Exercise prompt:
Please filter the data down to the lines that include the word "apply" and copy them.

Stored data
· · · · ·

Lemma holders_sole graph identity id node :
  holders graph identity = [(id, node)] ↔ sole_holder graph identity id node.
Proof.
  assert (∀ id n, (id, n) ∈ holders graph identity ↔
    Graph.node graph id = Some n ∧ identity ∈ identities n) as Hin.
  { intros i n. unfold holders. rewrite list_elem_of_filter, elem_of_map_to_list. naive_solver. }
  split.
  - intros Heq. rewrite Heq in Hin. destruct (proj1 (Hin id node)) as [? ?]; [by left|].
    split; [done..|]. intros id' n' Hn' Hi'.
    pose proof (proj2 (Hin id' n') (conj Hn' Hi')) as Hm.
    apply list_elem_of_singleton in Hm. congruence.
  - intros [Hn Hi Hu]. apply Permutation_singleton_r, Permutation_sym.
    apply NoDup_Permutation; [apply NoDup_singleton|apply NoDup_filter, NoDup_map_to_list|].
    intros [id' n']. rewrite list_elem_of_singleton, Hin. split; [by intros [= -> ->]|].
    intros [Hn' Hi']. pose proof (Hu _ _ Hn' Hi') as ->. congruence.
Qed.

Lemma holders_none graph identity :
  length (holders graph identity) = 0 →
  ∀ id n, Graph.node graph id = Some n → identity ∉ identities n.
Proof.
  intros Hl id n Hn Hi. apply nil_length_inv in Hl.
  assert ((id, n) ∈ holders graph identity) as Hin.
  { unfold holders. by rewrite list_elem_of_filter, elem_of_map_to_list. }
  rewrite Hl in Hin. by apply elem_of_nil in Hin.
Qed.

Lemma holders_one graph identity id node :
  length (holders graph identity) = 1 → Graph.node graph id = Some node →
  identity ∈ identities node → sole_holder graph identity id node.
Proof.
  intros Hl Hn Hi. apply holders_sole.
  assert ((id, node) ∈ holders graph identity) as Hin.
  { unfold holders. by rewrite list_elem_of_filter, elem_of_map_to_list. }
  destruct (holders graph identity) as [|x [|]]; [done| |done].
  by apply list_elem_of_singleton in Hin as <-.
Qed.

· · · · ·

Result of this task:
    apply list_elem_of_singleton in Hm. congruence.
  - intros [Hn Hi Hu]. apply Permutation_singleton_r, Permutation_sym.
    apply NoDup_Permutation; [apply NoDup_singleton|apply NoDup_filter, NoDup_map_to_list|].
  intros Hl id n Hn Hi. apply nil_length_inv in Hl.
  rewrite Hl in Hin. by apply elem_of_nil in Hin.
  intros Hl Hn Hi. apply holders_sole.
  by apply list_elem_of_singleton in Hin as <-.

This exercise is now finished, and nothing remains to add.